Afin de rendre compte de l’esprit, la philosophie de Ryle ou de Wittgenstein aura mis l’accent sur le langage et la logique. L’approche fonctionnaliste du mental, quant à elle, aura fait entrer de curieuses propriétés dans son ontologie comme celles de posséder un rôle causal dans un système, par exemple. Davidson, lui, préféra parler de prédicats plutôt que de propriétés. Ces différentes approches ne contribuent pas à un point de vue ontologique.

Pour John Heil, derrière cette difficulté à adopter un point de vue ontologique se cache une théorie largement implicite qu’il nomme « théorie picturale ». Cette théorie, selon lui, est fausse et sans espoir, métaphysiquement parlant. L’idée centrale de cette théorie, qui est plus une tendance méthodologique en philosophique analytique ou encore représente une famille de doctrines est basée sur le principe suivant : on peut relever des traits de caractères de la réalité de nos représentations linguistiques.

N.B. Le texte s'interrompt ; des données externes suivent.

Definition is_aggregate_call (e : Expr) : bool :=
  match expr_kind e with
  | FunctionCall name _ _ _ => bool_decide (ascii_lowercase name ∈ aggregate_names)
  | _ => false
  end.
(** The value of an expression that an operator below has computed, if any. *)
Definition computed_value (e : Expr) (col_name : string) (rec : NamedRecord) : option value :=
  let expr_col := expr_to_column_name e in
  if has_field (dot col_name "__id") rec then None else
  match NamedRecord.get expr_col rec with
  | Some v => Some v
  | None =>
      if decide (col_name = expr_col) then None
      else if is_aggregate_call e then NamedRecord.get col_name rec else None
  end.
Definition check_deleted (e : Expr) (rec : NamedRecord) : Res unit :=
  match expr_kind e with
  | Property var prop =>
      if is_deleted_field (NamedRecord.get (dot var "__deleted") rec)
      then Err (deleted_entity ("cannot access property `" +:+ prop +:+ "` on deleted entity `"
                                +:+ var +:+ "`"))
      else Ok ()
  | _ => Ok ()
  end.
Definition project_expr (e : Expr) (col_name : string) (rec projected : NamedRecord)
    : E' NamedRecord :=
  _ ← lift (check_deleted e rec);
  val ← (match computed_value e col_name rec with
         | Some v => mret v
         | None => ev_in ev e rec
         end);
  mret (NamedRecord.set col_name val projected).

Definition project_item (emit_compound : bool) (item : ReturnItem Expr) (rec projected : NamedRecord)
    : E' NamedRecord :=
  let e := ri_expr item in
  match expr_kind e with
  | Star => lift (project_star emit_compound rec projected)
  | Variable_ var =>
      project_variable emit_compound e var (default var (ri_alias item)) rec projected
  | _ => project_expr e (default (expr_to_column_name e) (ri_alias item)) rec projected
  end.
Fixpoint project_items (emit_compound : bool) (items : list (ReturnItem Expr))
    (rec projected : NamedRecord) : E' NamedRecord :=
  match items with
  | [] => mret projected
  | item :: items' =>
      projected ← project_item emit_compound item rec projected;
      project_items emit_compound items' rec projected
  end.
Definition exec_project (items : list (ReturnItem Expr)) (emit_compound : bool) (records : rows)
    : E' rows :=
  collect_m (λ rec, project_items emit_compound items rec NamedRecord.new) records.

(** ** Filter, Unwind and Union *)
Definition exec_filter (predicate : Expr) (records : rows) : E' rows :=
  filter_m (holds_in ev predicate) records.

Definition bind_unwound (alias : string) (item : value) (rec : NamedRecord) : NamedRecord :=
  match item with
  | Value.Node n => merge_over (node_to_record n alias) rec
  | Value.Edge e =>
      let rec := NamedRecord.set alias (Value.Edge e) rec in
      let rec := NamedRecord.set (dot alias "__src") (id_value (edge_src e)) rec in
      let rec := NamedRecord.set (dot alias "__dst") (id_value (edge_dst e)) rec in
      let rec := NamedRecord.set (dot alias "__type") (Value.String (edge_label e)) rec in
      set_all ((λ p : string * value, (dot alias p.1, p.2)) <$> map_to_list (edge_properties e)) rec
  | _ => NamedRecord.set alias item rec
  end.
Definition exec_unwind (e : Expr) (alias : string) (records : rows) : E' rows :=
  concat_m (λ rec,
    val ← ev_in ev e rec;
    match val with
    | Value.List items => mret ((λ item, bind_unwound alias item rec) <$> items)
    | Value.Null => mret []
    | _ => throw (GraphError.semantic ("UNWIND requires a list, got: " +:+ value_display val))
    end) records.

(** Rows of a union are compared without their scores. *)
Definition is_fts_score (key : string) : bool := str_ends_with key ".__fts_score".
Definition scoreless (rec : NamedRecord) : list (string * value) :=
  List.filter (λ e : string * value, negb (is_fts_score e.1)) (NamedRecord.fields rec).
Definition union_rows_equal (a b : NamedRecord) : bool :=
  Nat.eqb (length (scoreless a)) (length (scoreless b))
  && forallb (λ e : string * value,
       match NamedRecord.get e.1 b with Some v => value_eqb v e.2 | None => false end) (scoreless a).
Fixpoint union_loop (seen records : rows) : rows :=
  match records with
  | [] => []
  | rec :: records' =>
      if List.existsb (λ s, union_rows_equal s rec) seen then union_loop seen records'
      else rec :: union_loop (seen ++ [rec]) records'
  end.
Definition union_records (all : bool) (results : rows) : rows :=
  if all then results else union_loop [] results.

(** ** Joins *)
Definition combine_rows (merge : NamedRecord → NamedRecord → NamedRecord) (same_match : bool)
    (l r : NamedRecord) : rows :=
  let combined := merge r l in
  if same_match && has_duplicate_relationships combined then [] else [combined].

(** The loop over the right rows; the limit is checked after each push. *)
Fixpoint cross_loop (same_match : bool) (max_result_rows : N) (l : NamedRecord) (right results : rows)
    : Res rows :=
  match right with
  | [] => Ok results
  | r :: right' =>
      match combine_rows merge_over same_match l r with
      | [] => cross_loop same_match max_result_rows l right' results
      | combined =>
          let results := results ++ combined in
          if decide (0 < max_result_rows ∧ max_result_rows < N.of_nat (length results))%N
          then Err (rows_exceeded "cross product" max_result_rows)
          else cross_loop same_match max_result_rows l right' results
      end
  end.
(** The right side runs again for each left row. *)
Fixpoint cross_product (same_match : bool) (max_result_rows : N) (right : E' rows)
    (left_records results : rows) : E' rows :=
  match left_records with
  | [] => mret results
  | l :: left_records' =>
      right_records ← right;
      results ← lift (cross_loop same_match max_result_rows l right_records results);
      cross_product same_match max_result_rows right left_records' results
  end.

(** The right side sees the left row. *)
Definition correlated_join (right : NamedRecord → E' rows) (same_match : bool) (left_records : rows)
    : E' rows :=
  concat_m (λ l_rec,
    right_records ← right l_rec;
    mret (right_records ≫= combine_rows merge_under same_match l_rec)) left_records.

Definition null_suffixes : list string := ["__id"; "__labels"; "__src"; "__dst"; "__type"].
Definition null_fill (optional_aliases : list string) (rec : NamedRecord) : NamedRecord :=
  set_all (optional_aliases ≫= λ alias : string,
    (alias, Value.Null) :: ((λ suffix, (dot alias suffix, Value.Null)) <$> null_suffixes)) rec.
Definition left_outer_join (right : NamedRecord → E' rows) (optional_aliases : list string)
    (opt_filter : option Expr) (left_records : rows) : E' rows :=
  concat_m (λ l_rec,
    right_records ← right l_rec;
    results ← filter_m (passes ev opt_filter) ((λ r_rec, merge_under r_rec l_rec) <$> right_records);
    mret (match results with [] => [null_fill optional_aliases l_rec] | _ => results end))
    left_records.

(** ** Paths *)

(** The nodes of the aliases, up to the first that is null or that does not exist;
    whether a null was met. *)
Fixpoint alias_nodes (rec : NamedRecord) (aliases : list string) (nodes : list Node)
    : Res (bool * list Node) :=
  match aliases with
  | [] => Ok (false, nodes)
  | alias :: aliases' =>
      if is_null_field (NamedRecord.get alias rec) then Ok (true, nodes) else
      match int_field (NamedRecord.get (dot alias "__id") rec) with
      | Some id =>
          o ← ok_r (get_node (u64_of_i64 id) c);
          match o with
          | Some n => alias_nodes rec aliases' (nodes ++ [n])
          | None => Ok (false, nodes)
          end
      | None => alias_nodes rec aliases' nodes
      end
  end.
Definition edge_of_value (v : value) : option Edge :=
  match v with Value.Edge e => Some e | _ => None end.
Fixpoint alias_edges (rec : NamedRecord) (aliases : list string) (edges : list Edge)
    : Res (bool * list Edge) :=
  match aliases with
  | [] => Ok (false, edges)
  | alias :: aliases' =>
      match NamedRecord.get alias rec with
      | Some Value.Null => Ok (true, edges)
      | Some (Value.List l) => alias_edges rec aliases' (edges ++ omap edge_of_value l)
      | _ =>
          o ← build_compound_binding (named_view rec) alias;
          alias_edges rec aliases' (edges ++ match o ≫= edge_of_value with
                                             | Some e => [e] | None => [] end)
      end
  end.
Definition is_list_field (o : option value) : bool :=
  match o with Some (Value.List _) => true | _ => false end.
Definition has_var_length_rel (rec : NamedRecord) (rel_aliases : list string) : bool :=
  List.existsb (λ a, is_list_field (NamedRecord.get a rec)) rel_aliases.

(** The nodes after [prev] along the edges. *)
Fixpoint follow (next_id : N → Edge → N) (prev : N) (edges : list Edge) : Res (list Node) :=
  match edges with
  | [] => Ok []
  | e :: edges' =>
      n ← get_node (next_id prev e) c;
      rest ← follow next_id (node_id n) edges';
      Ok (n :: rest)
  end.
Definition other_end (prev : N) (e : Edge) : N :=
  if N.eqb prev (edge_src e) then edge_dst e else edge_src e.
(** [nodes[0]] and those that follow, the last replaced by the last of [nodes]
    when there are two. *)
Definition rebuilt (next_id : N → Edge → N) (nodes : list Node) (edges : list Edge)
    : Res (list Node) :=
  match nodes with
  | [] => Panic
  | first :: rest =>
      following ← follow next_id (node_id first) edges;
      let full_nodes := first :: following in
      Ok (match last rest with
          | Some n => take (length full_nodes - 1) full_nodes ++ [n]
          | None => full_nodes
          end)
  end.

Definition set_path (path_alias : string) (has_null : bool) (nodes : list Node) (edges : list Edge)
    (rec : NamedRecord) : NamedRecord :=
  if has_null then NamedRecord.set path_alias Value.Null rec else
  match nodes with
  | [] => rec
  | _ => NamedRecord.set path_alias (Value.Path (mkPath nodes edges)) rec
  end.
Definition materialize_path (path_alias : string) (node_aliases rel_aliases : list string)
    (rec : NamedRecord) : Res NamedRecord :=
  ns ← alias_nodes rec node_aliases [];
  es ← alias_edges rec rel_aliases [];
  let has_null := (fst ns || fst es)%bool in
  let edges : list Edge := snd es in
  nodes ← (if negb has_null && has_var_length_rel rec rel_aliases then
             match edges with
             | [] => Ok (take 1 (snd ns))
             | _ => rebuilt other_end (snd ns) edges
             end
           else Ok (snd ns));
  Ok (set_path path_alias has_null nodes edges rec).

(** *** Shortest paths *)
Fixpoint path_edges_of (label : string) (node_ids : list N) : Res (list Edge) :=
  match node_ids with
  | a :: ((b :: _) as node_ids') =>
      e ← edge_exists a b label c;
      let ends := if e : bool then (a, b) else (b, a) in
      properties ← get_edge_properties ends.1 ends.2 label c;
      rest ← path_edges_of label node_ids';
      Ok (mkEdge ends.1 ends.2 label properties :: rest)
  | _ => Ok []
  end.
Definition build_path_value (node_ids : list N) (label : string) : Res PathValue :=
  nodes ← collect (λ id, get_node id c) node_ids;
  edges ← path_edges_of label node_ids;
  Ok (mkPath nodes edges).

Definition shortest_path_rows (src_alias dst_alias path_alias : string) (edge_type : option string)
    (direction : Direction) (max_hops : N) (all_paths : bool) (rec : NamedRecord) : Res rows :=
  let label := default "" edge_type in
  let with_path p := path_value ← build_path_value p label;
                     Ok (NamedRecord.set path_alias (Value.Path path_value) rec) in
  let without := NamedRecord.set path_alias Value.Null rec in
  match bound_node src_alias rec, bound_node dst_alias rec with
  | Some src_id, Some dst_id =>
      if all_paths then
        paths ← tr_all_shortest T src_id dst_id label direction max_hops;
        match paths with [] => Ok [without] | _ => collect with_path paths end
      else
        path ← tr_shortest T src_id dst_id label direction max_hops;
        match path with
        | Some p => new_rec ← with_path p; Ok [new_rec]
        | None => Ok [without]
        end
  | _, _ => Ok []
  end.
End rows.
(* ===== verification/Writes.v ===== *)
(** * Writing operators: src/src/cypher/executor/write.rs

    What CREATE, DELETE, SET and REMOVE do to the database and to the rows of their
    input.  The state is the connection with whatever else expressions need;
    expressions read the connection as it is when they are evaluated. *)
From stdpp Require Import pretty.
From S2P Require Export ReadOps Tx.
#[local] Open Scope Z_scope.

(** ** The database as a part of the state *)
Definition on_db {conn S A} (m : M conn GraphError A) : M (conn * S) GraphError A := λ s,
  let '(c, r) := m s.1 in ((c, s.2), r).
Definition in_db {conn S A} (f : conn → Res A) : M (conn * S) GraphError A := λ s, (s, f s.1).
(** [let _ = m;] *)
Definition ignore_err {S A} (m : M S GraphError A) : M S GraphError unit := _ ← ok_m m; mret ().

(** [for x in l { acc = f(acc, x)?; }] *)
Fixpoint fold_m {S A B} (f : B → A → M S GraphError B) (b : B) (l : list A) : M S GraphError B :=
  match l with [] => mret b | x :: l' => b' ← f b x; fold_m f b' l' end.

Definition unbound_variable (v : string) : GraphError :=
  GraphError.semantic ("unbound variable: " +:+ v).

(** ** Relationships and nodes of a row *)

(** The ends, the type and the number of the relationship that [var] is bound to. *)
Definition edge_ref (var : string) (rec : NamedRecord) : option (N * N * string * option N) :=
  let get key := NamedRecord.get (dot var key) rec in
  s ← int_field (get "__src");
  d ← int_field (get "__dst");
  t ← str_field (get "__type");
  Some (u64_of_i64 s, u64_of_i64 d, t, u64_of_i64 <$> int_field (get "__edge_seq")).
Definition node_ref (var : string) (rec : NamedRecord) : option N :=
  u64_of_i64 <$> int_field (NamedRecord.get var rec).
(* ===== verification/Iterators.v ===== *)
(** * The slots of a plan: src/src/cypher/schema_infer.rs

    Which names the rows of an operator have slots for: the fields of the nodes and
    relationships it binds, and every property that the plan refers to. *)
From S2P Require Export Aggregates Executor.

(** ** References to properties

    For each variable the properties that occur anywhere in the plan. *)
Abbreviation PropertyRefs := (gmap string (gset string)).

(** [out.entry(var).or_default()], changed by [f]. *)
Definition refs_entry (var : string) (f : gset string → gset string) (out : PropertyRefs)
    : PropertyRefs := <[var := f (default ∅ (out !! var))]> out.
Definition add_ref (var prop : string) : PropertyRefs → PropertyRefs :=
  refs_entry var (λ set, {[prop]} ∪ set).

Imaginons que l’on remette en cause l’existence de divisions naturelles dans le monde et que l’on affirme : « Tout dépend du langage ». Une telle sentence aurait la curieuse conséquence d’avoir à chercher à l’intérieur du langage même des renseignements sur la structure du monde. Le langage s’octroierait alors le pouvoir de « découper » la réalité. C’est alors que le caractère arbitraire et conventionnel du langage produirait son plus curieux effet : les éléments de la réalité sont arbitraires et conventionnels.

On pourrait aussi rechercher quelles conséquences un tel décret, qui affirme que le monde en dehors du langage dépend du langage, pourrait produire quant à l’ontologie du langage lui-même ! Ma table de travail deviendra alors très vite suspecte, mais que dire du désert et des montagnes ! Quant aux électrons, entités que l’on ne peut même pas localiser, ils ne seraient plus qu’un pur produit de nos théories physiques ? Les morphèmes ou les syllabes, par contre, seraient mises bizarrement à l’abri du doute. En effet, quand le monde est une construction du langage, ce dernier se met à l’écart du monde. Autrement dit, l’existence de ma table de travail, du désert, des montagnes, des électrons… dépendrait d’entités abstraites. Pour éviter cette conséquence, le langage lui-même devra être lui-même considéré comme quelque chose de concret. Dans ce cas-là, il ne pourrait pas s’exempter du genre de dépendance qui fait peser aux autres entités concrètes.

Le point de vue ontologique apparaît donc, dans le travail métaphysique, comme un point de vue inévitable.

 

Références :

  • HEIL, J. (2003) From an Ontological Point of View, Oxford: Oxford University Press.